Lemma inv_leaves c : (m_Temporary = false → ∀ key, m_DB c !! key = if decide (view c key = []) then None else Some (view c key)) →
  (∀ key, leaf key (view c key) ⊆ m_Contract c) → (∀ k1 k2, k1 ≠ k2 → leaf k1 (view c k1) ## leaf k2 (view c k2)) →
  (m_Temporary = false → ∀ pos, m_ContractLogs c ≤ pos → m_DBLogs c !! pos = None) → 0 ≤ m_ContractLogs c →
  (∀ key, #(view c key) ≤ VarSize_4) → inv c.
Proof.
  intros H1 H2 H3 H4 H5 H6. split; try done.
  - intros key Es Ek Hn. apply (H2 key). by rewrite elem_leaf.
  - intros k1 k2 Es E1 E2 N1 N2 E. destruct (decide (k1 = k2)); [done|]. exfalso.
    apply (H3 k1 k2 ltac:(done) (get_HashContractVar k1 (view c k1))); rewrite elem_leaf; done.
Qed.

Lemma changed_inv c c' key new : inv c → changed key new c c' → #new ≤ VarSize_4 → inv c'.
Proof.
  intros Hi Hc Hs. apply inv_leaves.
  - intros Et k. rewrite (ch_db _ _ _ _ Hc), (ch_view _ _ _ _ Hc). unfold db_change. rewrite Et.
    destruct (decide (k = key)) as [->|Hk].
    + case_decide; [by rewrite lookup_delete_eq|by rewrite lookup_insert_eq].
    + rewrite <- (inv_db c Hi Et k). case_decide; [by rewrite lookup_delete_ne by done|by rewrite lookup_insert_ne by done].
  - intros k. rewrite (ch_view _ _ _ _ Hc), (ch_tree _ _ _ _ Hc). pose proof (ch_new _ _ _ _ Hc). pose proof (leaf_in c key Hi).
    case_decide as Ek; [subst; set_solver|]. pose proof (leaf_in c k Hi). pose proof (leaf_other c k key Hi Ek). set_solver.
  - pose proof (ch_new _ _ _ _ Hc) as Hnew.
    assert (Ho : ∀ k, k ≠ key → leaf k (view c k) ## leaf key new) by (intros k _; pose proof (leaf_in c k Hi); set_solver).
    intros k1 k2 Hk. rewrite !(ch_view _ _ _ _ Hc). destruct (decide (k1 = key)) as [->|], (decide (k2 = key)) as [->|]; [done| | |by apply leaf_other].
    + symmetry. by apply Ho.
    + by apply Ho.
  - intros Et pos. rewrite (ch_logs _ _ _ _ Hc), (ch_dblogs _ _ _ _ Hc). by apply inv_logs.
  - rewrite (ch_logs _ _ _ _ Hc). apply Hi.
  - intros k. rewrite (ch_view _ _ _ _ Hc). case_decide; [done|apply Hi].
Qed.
• • •
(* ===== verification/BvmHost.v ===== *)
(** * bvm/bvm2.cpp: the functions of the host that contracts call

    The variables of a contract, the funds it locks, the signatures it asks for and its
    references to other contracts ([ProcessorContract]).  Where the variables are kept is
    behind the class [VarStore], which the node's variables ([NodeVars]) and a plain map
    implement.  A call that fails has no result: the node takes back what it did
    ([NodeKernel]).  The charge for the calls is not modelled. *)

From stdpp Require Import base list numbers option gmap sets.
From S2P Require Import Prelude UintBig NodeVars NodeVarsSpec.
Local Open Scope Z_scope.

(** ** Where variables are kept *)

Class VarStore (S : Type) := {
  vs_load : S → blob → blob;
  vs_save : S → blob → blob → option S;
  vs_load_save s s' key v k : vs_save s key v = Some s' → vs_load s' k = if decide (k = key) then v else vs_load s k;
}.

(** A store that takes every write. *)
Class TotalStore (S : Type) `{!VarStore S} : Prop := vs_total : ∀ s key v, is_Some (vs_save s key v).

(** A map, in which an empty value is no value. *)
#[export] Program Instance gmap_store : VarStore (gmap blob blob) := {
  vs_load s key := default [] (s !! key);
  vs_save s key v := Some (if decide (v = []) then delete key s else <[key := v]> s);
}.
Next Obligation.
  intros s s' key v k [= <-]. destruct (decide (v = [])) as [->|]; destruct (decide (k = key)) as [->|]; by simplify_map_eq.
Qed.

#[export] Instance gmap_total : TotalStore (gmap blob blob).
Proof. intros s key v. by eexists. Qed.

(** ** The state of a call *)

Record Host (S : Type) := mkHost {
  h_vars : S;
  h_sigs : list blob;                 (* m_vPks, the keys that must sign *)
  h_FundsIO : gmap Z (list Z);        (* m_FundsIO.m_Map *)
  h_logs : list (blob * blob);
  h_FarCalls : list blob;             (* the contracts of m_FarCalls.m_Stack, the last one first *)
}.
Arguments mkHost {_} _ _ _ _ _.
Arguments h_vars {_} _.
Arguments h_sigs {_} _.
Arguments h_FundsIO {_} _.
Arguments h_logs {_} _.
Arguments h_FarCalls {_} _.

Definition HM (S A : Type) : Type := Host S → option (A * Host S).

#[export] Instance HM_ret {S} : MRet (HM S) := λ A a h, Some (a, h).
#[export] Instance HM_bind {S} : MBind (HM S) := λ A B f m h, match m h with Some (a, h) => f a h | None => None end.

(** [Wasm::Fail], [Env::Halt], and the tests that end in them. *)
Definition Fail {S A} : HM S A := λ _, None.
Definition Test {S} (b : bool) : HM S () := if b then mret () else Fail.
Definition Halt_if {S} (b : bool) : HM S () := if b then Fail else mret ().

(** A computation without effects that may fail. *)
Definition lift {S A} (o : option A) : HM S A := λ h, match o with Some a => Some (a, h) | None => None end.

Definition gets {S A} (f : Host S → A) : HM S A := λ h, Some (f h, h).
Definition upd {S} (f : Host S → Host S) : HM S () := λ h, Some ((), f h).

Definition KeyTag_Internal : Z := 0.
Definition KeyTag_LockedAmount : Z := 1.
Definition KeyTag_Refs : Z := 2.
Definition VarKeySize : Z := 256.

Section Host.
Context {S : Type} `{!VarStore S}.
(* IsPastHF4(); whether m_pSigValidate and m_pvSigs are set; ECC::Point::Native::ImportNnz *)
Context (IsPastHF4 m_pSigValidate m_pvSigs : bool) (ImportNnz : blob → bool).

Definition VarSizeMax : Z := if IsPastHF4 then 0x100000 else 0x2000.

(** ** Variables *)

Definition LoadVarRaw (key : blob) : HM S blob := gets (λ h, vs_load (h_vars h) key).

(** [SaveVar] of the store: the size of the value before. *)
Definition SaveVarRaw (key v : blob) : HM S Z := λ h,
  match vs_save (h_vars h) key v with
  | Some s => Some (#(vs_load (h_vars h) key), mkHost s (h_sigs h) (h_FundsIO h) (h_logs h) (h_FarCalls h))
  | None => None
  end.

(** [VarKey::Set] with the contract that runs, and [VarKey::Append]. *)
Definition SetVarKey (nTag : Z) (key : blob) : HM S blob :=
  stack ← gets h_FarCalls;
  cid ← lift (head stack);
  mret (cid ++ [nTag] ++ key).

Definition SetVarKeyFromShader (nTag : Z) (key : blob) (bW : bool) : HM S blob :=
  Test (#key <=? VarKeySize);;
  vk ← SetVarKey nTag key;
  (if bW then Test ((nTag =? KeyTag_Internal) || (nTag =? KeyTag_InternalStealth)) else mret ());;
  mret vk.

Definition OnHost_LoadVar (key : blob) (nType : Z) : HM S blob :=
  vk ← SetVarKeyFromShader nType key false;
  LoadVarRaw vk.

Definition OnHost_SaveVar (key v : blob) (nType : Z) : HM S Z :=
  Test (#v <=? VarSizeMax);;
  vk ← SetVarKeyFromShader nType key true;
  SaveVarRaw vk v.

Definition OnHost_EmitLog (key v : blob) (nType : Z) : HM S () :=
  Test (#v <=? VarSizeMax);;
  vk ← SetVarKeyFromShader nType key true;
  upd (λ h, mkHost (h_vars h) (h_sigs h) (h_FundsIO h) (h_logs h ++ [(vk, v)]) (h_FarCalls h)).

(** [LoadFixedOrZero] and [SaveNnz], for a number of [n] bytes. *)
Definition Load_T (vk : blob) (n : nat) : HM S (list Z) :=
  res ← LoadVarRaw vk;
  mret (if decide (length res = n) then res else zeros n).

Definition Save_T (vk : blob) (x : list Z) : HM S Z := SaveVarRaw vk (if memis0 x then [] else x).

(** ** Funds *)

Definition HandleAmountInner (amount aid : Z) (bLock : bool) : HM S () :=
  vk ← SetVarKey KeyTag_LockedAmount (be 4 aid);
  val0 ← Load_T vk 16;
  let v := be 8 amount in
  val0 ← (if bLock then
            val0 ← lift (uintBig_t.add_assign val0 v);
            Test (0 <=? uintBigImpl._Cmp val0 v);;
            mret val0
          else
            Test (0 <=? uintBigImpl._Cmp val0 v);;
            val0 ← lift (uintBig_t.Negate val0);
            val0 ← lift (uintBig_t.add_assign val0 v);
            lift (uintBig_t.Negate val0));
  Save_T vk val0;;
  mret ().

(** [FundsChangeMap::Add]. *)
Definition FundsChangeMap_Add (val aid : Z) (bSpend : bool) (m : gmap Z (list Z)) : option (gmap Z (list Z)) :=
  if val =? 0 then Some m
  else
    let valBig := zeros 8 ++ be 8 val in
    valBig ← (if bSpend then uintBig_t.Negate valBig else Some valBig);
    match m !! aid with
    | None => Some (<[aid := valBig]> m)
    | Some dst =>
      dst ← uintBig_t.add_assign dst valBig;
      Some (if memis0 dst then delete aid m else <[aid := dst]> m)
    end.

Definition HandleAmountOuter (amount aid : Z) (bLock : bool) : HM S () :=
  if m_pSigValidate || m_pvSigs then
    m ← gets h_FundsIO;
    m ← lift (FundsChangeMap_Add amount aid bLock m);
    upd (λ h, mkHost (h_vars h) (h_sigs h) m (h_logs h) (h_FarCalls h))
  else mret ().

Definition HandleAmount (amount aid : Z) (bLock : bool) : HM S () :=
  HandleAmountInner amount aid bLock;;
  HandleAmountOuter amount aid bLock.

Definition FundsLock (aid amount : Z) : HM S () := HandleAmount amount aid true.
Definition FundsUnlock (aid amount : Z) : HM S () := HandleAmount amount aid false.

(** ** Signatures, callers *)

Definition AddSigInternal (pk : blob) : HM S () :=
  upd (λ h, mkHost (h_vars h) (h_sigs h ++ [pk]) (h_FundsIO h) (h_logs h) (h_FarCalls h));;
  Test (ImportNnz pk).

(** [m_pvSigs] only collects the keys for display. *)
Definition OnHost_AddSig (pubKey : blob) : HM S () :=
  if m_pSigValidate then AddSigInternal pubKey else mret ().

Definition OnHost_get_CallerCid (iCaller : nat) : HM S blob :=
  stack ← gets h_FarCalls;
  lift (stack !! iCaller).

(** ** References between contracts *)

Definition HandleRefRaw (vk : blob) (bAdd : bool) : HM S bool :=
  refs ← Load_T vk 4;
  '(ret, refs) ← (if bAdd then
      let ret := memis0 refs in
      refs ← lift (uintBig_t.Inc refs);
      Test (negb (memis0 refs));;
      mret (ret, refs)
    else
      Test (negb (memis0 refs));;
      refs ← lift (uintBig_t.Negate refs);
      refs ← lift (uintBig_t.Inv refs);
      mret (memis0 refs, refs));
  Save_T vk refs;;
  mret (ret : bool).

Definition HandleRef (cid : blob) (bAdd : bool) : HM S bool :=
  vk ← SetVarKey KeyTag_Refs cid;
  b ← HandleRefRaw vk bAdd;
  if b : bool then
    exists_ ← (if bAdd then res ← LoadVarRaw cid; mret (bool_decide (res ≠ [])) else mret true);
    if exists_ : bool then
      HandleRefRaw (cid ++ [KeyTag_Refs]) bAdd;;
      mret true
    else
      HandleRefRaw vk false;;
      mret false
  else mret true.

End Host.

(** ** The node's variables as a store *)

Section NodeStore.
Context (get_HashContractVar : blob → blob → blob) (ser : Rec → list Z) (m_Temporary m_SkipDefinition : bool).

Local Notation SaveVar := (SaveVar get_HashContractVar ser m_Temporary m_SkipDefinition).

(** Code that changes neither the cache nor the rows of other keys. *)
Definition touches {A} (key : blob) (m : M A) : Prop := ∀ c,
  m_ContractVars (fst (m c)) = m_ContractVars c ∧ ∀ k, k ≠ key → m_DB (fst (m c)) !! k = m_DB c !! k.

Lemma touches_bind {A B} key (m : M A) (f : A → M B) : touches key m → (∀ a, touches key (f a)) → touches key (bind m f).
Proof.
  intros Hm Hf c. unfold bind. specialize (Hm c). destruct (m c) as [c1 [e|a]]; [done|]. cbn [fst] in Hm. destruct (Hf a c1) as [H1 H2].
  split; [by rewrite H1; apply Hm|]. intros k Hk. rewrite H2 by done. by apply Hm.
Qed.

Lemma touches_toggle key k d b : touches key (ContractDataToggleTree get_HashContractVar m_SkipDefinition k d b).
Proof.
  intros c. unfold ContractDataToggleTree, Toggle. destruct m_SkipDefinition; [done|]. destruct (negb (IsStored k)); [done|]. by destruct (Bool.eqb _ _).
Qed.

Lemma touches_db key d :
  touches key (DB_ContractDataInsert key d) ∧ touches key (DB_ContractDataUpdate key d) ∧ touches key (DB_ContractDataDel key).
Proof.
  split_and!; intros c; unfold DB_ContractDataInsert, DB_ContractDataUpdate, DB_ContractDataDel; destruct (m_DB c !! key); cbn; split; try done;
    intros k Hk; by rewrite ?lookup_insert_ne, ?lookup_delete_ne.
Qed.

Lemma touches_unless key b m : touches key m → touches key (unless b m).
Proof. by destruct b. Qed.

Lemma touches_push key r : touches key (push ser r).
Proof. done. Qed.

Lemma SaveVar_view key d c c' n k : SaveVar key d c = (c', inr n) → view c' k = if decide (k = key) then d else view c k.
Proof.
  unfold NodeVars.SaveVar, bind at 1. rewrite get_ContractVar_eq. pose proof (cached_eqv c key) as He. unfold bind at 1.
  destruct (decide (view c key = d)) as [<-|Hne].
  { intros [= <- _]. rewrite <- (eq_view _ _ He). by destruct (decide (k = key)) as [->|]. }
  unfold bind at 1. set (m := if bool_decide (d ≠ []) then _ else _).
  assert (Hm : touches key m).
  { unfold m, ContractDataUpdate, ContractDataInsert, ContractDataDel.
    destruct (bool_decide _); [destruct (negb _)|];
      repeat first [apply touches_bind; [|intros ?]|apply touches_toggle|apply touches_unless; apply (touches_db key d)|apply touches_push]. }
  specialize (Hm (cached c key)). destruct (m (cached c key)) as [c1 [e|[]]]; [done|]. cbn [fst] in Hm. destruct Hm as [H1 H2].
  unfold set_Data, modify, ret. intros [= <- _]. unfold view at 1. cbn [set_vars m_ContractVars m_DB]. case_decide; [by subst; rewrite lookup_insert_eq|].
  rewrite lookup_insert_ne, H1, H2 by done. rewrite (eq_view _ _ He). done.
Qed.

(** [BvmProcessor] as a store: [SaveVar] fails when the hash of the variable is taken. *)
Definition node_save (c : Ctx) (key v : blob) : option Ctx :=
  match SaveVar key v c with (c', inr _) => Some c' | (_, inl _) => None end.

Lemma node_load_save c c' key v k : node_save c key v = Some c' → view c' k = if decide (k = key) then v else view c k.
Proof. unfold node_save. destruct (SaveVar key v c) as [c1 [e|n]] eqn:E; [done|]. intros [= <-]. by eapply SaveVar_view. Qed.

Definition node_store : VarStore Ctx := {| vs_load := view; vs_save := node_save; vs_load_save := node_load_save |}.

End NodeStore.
• • •
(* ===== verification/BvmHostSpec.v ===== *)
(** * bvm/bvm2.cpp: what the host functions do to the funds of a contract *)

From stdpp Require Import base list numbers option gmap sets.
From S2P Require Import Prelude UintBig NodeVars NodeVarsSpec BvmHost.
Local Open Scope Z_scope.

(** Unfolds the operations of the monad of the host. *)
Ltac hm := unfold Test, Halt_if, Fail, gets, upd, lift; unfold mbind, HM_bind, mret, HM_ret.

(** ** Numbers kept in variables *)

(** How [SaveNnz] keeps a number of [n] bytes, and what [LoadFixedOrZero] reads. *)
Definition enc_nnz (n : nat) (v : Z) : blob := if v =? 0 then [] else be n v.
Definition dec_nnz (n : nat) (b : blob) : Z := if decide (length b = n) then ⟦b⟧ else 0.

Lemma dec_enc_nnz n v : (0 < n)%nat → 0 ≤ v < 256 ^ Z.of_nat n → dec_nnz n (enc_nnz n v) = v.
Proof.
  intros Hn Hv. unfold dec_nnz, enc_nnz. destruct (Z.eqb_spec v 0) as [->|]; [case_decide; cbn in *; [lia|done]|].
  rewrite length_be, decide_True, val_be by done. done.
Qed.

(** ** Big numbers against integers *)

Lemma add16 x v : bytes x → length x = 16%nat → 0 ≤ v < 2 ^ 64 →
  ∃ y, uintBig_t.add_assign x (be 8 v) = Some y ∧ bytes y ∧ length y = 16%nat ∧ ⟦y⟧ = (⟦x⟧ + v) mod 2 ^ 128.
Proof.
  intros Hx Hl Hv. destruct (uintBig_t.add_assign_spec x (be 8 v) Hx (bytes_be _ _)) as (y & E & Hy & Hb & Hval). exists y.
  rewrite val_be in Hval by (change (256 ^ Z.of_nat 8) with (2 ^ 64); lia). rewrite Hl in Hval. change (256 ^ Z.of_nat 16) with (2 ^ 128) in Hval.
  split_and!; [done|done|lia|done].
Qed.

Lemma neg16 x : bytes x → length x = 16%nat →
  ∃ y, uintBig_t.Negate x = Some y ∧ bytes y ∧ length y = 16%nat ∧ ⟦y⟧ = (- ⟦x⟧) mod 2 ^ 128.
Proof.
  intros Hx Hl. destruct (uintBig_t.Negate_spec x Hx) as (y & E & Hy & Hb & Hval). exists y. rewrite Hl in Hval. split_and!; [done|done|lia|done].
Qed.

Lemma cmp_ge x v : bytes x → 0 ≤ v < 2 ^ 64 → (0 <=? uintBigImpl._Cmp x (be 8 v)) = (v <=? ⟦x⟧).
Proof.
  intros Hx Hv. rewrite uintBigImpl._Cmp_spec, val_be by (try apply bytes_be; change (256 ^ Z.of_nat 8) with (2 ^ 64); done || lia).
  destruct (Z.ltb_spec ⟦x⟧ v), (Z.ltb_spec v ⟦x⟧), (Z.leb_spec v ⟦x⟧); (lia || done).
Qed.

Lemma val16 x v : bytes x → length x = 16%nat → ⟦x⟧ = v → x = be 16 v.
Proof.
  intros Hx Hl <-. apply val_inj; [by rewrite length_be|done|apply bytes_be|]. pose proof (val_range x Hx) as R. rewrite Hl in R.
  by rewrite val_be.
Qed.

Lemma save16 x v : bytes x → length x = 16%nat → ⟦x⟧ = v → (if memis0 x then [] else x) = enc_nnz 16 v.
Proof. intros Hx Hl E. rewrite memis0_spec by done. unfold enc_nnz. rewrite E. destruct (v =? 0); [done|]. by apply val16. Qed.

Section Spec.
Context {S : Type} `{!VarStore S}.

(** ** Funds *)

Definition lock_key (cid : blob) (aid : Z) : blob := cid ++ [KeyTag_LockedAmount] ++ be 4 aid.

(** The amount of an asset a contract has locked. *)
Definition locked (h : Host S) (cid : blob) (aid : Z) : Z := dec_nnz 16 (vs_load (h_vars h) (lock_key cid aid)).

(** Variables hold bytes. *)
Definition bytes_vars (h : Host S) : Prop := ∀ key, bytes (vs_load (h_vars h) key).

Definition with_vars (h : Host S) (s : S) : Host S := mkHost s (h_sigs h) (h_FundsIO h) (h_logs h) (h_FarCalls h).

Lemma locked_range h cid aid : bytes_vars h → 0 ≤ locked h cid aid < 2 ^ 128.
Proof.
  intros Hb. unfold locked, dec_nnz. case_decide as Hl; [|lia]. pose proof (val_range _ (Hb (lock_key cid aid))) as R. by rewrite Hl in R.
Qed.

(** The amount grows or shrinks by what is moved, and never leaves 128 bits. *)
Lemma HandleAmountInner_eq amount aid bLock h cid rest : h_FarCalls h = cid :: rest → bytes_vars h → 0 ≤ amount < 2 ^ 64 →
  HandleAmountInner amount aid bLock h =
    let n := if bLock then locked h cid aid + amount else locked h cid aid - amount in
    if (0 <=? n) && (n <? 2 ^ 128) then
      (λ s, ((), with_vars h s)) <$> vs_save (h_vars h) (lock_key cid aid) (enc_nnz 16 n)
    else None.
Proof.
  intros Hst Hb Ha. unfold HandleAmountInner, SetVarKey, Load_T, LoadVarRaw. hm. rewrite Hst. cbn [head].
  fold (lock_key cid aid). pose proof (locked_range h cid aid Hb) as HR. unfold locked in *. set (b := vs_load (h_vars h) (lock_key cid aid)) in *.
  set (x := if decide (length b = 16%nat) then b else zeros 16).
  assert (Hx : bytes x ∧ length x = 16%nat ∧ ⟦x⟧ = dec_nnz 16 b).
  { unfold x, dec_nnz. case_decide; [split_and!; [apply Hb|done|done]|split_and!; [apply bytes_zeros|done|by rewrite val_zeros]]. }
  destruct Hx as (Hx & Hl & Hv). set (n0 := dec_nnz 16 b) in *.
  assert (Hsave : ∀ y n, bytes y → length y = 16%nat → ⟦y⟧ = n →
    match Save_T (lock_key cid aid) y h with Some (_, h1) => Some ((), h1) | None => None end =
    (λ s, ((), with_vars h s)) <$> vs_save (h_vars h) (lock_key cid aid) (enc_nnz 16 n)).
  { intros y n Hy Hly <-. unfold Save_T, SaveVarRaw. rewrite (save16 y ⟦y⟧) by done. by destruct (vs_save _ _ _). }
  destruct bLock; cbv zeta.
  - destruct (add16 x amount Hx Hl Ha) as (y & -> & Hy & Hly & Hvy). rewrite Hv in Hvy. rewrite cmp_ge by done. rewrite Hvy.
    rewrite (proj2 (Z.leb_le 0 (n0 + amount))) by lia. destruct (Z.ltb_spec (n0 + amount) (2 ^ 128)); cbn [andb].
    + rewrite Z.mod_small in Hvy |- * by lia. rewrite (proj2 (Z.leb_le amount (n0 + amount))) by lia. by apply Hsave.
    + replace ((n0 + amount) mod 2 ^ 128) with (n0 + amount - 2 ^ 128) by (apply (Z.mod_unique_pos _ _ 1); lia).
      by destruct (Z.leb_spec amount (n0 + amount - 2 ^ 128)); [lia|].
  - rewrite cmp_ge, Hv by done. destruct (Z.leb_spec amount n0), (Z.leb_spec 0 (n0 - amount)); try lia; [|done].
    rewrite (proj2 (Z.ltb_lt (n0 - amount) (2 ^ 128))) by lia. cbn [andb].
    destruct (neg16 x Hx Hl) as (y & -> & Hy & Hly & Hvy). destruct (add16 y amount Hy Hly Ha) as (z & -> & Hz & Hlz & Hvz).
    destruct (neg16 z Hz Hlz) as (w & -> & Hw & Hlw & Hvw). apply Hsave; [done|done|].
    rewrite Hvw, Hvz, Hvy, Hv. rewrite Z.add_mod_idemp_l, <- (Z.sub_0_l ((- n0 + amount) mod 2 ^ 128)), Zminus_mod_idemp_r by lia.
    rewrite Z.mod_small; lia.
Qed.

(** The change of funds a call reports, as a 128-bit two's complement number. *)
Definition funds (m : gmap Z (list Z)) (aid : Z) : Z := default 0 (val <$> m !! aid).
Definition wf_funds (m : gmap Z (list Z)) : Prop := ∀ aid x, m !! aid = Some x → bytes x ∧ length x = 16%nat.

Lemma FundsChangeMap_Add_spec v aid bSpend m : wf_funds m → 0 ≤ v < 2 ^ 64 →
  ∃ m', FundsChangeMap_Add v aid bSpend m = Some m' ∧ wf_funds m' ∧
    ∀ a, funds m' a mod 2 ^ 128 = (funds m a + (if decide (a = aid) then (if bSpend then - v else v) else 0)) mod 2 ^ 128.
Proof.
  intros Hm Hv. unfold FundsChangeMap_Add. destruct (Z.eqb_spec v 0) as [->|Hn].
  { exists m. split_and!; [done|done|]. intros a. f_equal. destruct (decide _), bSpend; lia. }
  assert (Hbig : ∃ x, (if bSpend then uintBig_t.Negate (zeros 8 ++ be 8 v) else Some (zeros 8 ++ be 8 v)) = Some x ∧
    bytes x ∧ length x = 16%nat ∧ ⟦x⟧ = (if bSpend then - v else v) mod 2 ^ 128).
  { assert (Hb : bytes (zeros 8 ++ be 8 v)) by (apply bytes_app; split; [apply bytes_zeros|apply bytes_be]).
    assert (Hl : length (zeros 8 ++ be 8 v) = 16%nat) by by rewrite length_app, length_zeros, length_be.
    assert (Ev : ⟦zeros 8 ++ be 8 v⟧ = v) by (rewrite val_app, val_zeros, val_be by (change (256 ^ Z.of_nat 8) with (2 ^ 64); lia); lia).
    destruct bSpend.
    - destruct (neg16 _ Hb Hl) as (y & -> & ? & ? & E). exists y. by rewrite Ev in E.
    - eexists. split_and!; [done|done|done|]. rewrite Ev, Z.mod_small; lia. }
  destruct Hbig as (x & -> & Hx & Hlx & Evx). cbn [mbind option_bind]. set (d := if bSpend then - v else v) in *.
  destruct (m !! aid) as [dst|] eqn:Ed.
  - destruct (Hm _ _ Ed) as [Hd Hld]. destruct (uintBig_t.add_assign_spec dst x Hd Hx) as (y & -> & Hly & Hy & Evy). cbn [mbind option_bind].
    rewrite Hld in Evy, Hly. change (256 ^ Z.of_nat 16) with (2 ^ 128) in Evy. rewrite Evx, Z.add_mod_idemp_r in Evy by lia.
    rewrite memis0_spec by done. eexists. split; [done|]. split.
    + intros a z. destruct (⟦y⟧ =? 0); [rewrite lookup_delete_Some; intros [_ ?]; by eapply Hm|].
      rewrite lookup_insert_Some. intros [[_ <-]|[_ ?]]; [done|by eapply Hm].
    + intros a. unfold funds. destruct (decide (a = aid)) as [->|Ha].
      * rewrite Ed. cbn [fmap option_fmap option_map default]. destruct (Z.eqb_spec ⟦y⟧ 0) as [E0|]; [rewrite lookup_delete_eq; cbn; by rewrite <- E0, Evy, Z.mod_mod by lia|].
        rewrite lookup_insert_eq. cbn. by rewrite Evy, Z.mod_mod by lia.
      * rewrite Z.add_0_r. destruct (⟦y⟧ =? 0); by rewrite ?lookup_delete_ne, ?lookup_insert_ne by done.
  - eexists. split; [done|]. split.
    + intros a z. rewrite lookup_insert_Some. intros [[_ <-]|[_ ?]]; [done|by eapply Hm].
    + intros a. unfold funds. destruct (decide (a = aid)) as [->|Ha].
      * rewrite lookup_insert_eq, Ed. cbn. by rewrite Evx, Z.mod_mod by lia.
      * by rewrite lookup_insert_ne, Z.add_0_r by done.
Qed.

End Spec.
• • •
Your goal
If a line of the data contains "LoadVarRaw", copy it out.

Problem solution
Definition LoadVarRaw (key : blob) : HM S blob := gets (λ h, vs_load (h_vars h) key).
  LoadVarRaw vk.
  res ← LoadVarRaw vk;
    exists_ ← (if bAdd then res ← LoadVarRaw cid; mret (bool_decide (res ≠ [])) else mret true);
  intros Hst Hb Ha. unfold HandleAmountInner, SetVarKey, Load_T, LoadVarRaw. hm. rewrite Hst. cbn [head].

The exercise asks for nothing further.